Lemma run_op_degraded w o : recovers o = false → ble_degraded w ⊆ ble_degraded (run_op w o).
Proof.
  destruct o; cbn [recovers run_op]; try done; intros _.
  - unfold submit_ble. destruct (is_live _ _); [done|]. destruct (bool_decide _); [done|].
    unfold _get_ble_executor. by destruct (is_open _ _).
  - unfold _ensure_ble_worker_available. destruct (negb _); [done|]. cbn [fst].
    destruct (match ble_started w with Some _ => _ | None => false end); [|done].
    unfold _record_ble_timeout. etrans; [|apply maybe_reset_degraded]. done.
  - unfold _record_ble_timeout. etrans; [|apply maybe_reset_degraded]. done.
  - unfold ble_watchdog. destruct (negb _); [done|]. destruct (bool_decide _); [apply maybe_reset_degraded|done].
  - unfold _clear_ble_future. destruct (bool_decide _); [|done]. by destruct (ble_address w) as [[|? ?]|].
  - unfold _clear_metadata_future_if_current, _clear_ble_future. cbn [ble_future ble_address with_threads].
    destruct (bool_decide (ble_future w = Some f));
      [destruct (ble_address w) as [[|? ?]|]|]; cbn; by destruct (bool_decide (meta_future w = Some f)).
  - unfold _submit_metadata_probe. destruct (_ && _); [done|]. cbv zeta.
    assert (H1 : ble_degraded (if is_live (meta_future w) w then _reset_metadata_executor_for_stale_probe w else w)
                 = ble_degraded w) by (destruct (is_live _ _); [apply reset_metadata_ble|done]).
    set (w1 := if is_live (meta_future w) w then _ else w) in *. rewrite <- H1. clearbody w1.
    destruct (meta_degraded w1); [done|]. destruct (is_live (meta_future w1) w1); [done|].
    unfold _get_metadata_executor. by destruct (is_open (meta_executor w1) w1).
  - unfold metadata_watchdog. destruct (_ && _); [by rewrite reset_metadata_ble|done].
Qed.

(** A degraded device is refused until it is reset: no operation short of a reconnection
    or a shutdown makes its work acceptable again. *)
Theorem degraded_until_reset (w : workers) (ops : list worker_op) address timeout now f :
  address ∈ ble_degraded w → forallb (λ o, negb (recovers o)) ops = true →
  (submit_ble address timeout now (foldl run_op w ops)).2 ≠ Submitted f.
Proof.
  intros Ha Hops.
  assert (Hin : address ∈ ble_degraded (foldl run_op w ops)).
  { revert w Ha. induction ops as [|o ops IH]; intros w Ha; [done|].
    apply andb_true_iff in Hops as [Ho Hops]. apply (IH Hops). apply negb_true_iff in Ho.
    by apply (run_op_degraded w o Ho). }
  unfold submit_ble. destruct (is_live _ _); [done|]. by rewrite bool_decide_eq_true_2.
Qed.
End operations.

(** After a lost connection the workers are free again: no call for Bluetooth is in flight, and
    work is accepted for the device whose call was pending - for every device if none was. *)
Theorem disconnect_frees_workers (w : workers) address timeout now :
  tracked_ok w → (ble_future w = None ∨ ble_address w = Some address) →
  ∃ f, (submit_ble address timeout now (disconnect_workers w)).2 = Submitted f.
Proof.
  intros Ht Ha. unfold submit_ble.
  assert (Hd : is_live (ble_future (disconnect_workers w)) (disconnect_workers w) = false ∧
               address ∉ ble_degraded (disconnect_workers w)).
  { unfold disconnect_workers, _clear_stale_ble_future_for_reconnect, tracked_ok in *.
    unfold _reset_ble_degraded_state_after_disconnect, reset_executor_degraded_state,
      reset_all_degraded_state, reset_metadata_degraded.
    destruct Ha as [Hf|Ha].
    - rewrite Hf in Ht. destruct Ht as (Ha & _ & _). rewrite Hf, Ha. cbn.
      destruct (bool_decide (ble_degraded w = ∅)) eqn:E; cbn.
      + apply bool_decide_eq_true in E. rewrite Hf, E. split; [done|set_solver].
      + destruct (meta_degraded w); cbn; rewrite ?Hf; (split; [done|set_solver]).
    - rewrite Ha. destruct (is_live (ble_future w) w) eqn:El; cbn.
      + destruct (bool_decide (address ∈ ble_degraded w)) eqn:E; cbn; destruct (meta_degraded w); cbn;
          (split; [done|]); try set_solver; apply bool_decide_eq_false in E; done.
      + destruct (bool_decide (address ∈ ble_degraded w)) eqn:E; cbn; destruct (meta_degraded w); cbn;
          (split; [exact El|]); try set_solver; apply bool_decide_eq_false in E; done. }
  destruct Hd as [-> Hn]. rewrite bool_decide_eq_false_2 by done. by eexists.
Qed.

(** Without Bluetooth a reconnection does not restore the probes: the degraded state of their executor
    is only reset along with that of a Bluetooth device. *)
Lemma probes_stay_degraded (w : workers) (now : Q) :
  tracked_ok w → ble_future w = None → ble_degraded w = ∅ → meta_degraded w = true →
  is_live (meta_future w) w = false →
  (_submit_metadata_probe now (disconnect_workers w)).2 = Degraded.
Proof.
  intros Ht Hf Hd Hm Hl. unfold tracked_ok in Ht. rewrite Hf in Ht. destruct Ht as (Ha & _ & _).
  assert (E : disconnect_workers w = w).
  { unfold disconnect_workers, _clear_stale_ble_future_for_reconnect. rewrite Hf, Ha. cbn.
    by rewrite bool_decide_eq_true_2. }
  rewrite E. unfold _submit_metadata_probe. rewrite Hl. cbn [andb]. by rewrite Hm.
Qed.

(** ** Examples and witnesses *)

(** Five resets of a device whose worker hangs: the fifth degrades it. *)
Definition demo_hang (a : pystr) : list worker_op := [SubmitBle a 25 0; BleTimedOut a].
Definition demo_hung : workers :=
  foldl (run_op 1) init_workers (concat (replicate 5 (demo_hang (u "AA")))).

Example demo_degraded :
  (submit_ble (u "AA") 25 9 demo_hung).2 = Degraded ∧ (submit_ble (u "BB") 25 9 demo_hung).2 = Submitted 11 ∧
  (submit_ble (u "AA") 25 9 (disconnect_workers demo_hung)).2 = Submitted 11.
Proof. vm_compute. done. Qed.

Lemma degraded_until_reset_witness :
  (submit_ble (u "AA") 25 9
     (foldl (run_op 1) demo_hung [BleTimedOut (u "AA"); Finished 0])).2 ≠ Submitted 12.
Proof.
  apply (degraded_until_reset 1 demo_hung [BleTimedOut (u "AA"); Finished 0] (u "AA") 25 9 12).
  - vm_compute. reflexivity.
  - reflexivity.
Defined.

Lemma disconnect_frees_workers_witness :
  ∃ f, (submit_ble (u "AA") 25 9 (disconnect_workers demo_hung)).2 = Submitted f.
Proof.
  apply (disconnect_frees_workers demo_hung (u "AA") 25 9).
  - vm_compute. by split_and!.
  - left. vm_compute. reflexivity.
Defined.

* [Aim of the task]: Output each line exactly, from the first line of the data down to the line that contains "- unfold _clear_ble_future.", both included.

* [Response area]:
Lemma run_op_degraded w o : recovers o = false → ble_degraded w ⊆ ble_degraded (run_op w o).
Proof.
  destruct o; cbn [recovers run_op]; try done; intros _.
  - unfold submit_ble. destruct (is_live _ _); [done|]. destruct (bool_decide _); [done|].
    unfold _get_ble_executor. by destruct (is_open _ _).
  - unfold _ensure_ble_worker_available. destruct (negb _); [done|]. cbn [fst].
    destruct (match ble_started w with Some _ => _ | None => false end); [|done].
    unfold _record_ble_timeout. etrans; [|apply maybe_reset_degraded]. done.
  - unfold _record_ble_timeout. etrans; [|apply maybe_reset_degraded]. done.
  - unfold ble_watchdog. destruct (negb _); [done|]. destruct (bool_decide _); [apply maybe_reset_degraded|done].
  - unfold _clear_ble_future. destruct (bool_decide _); [|done]. by destruct (ble_address w) as [[|? ?]|].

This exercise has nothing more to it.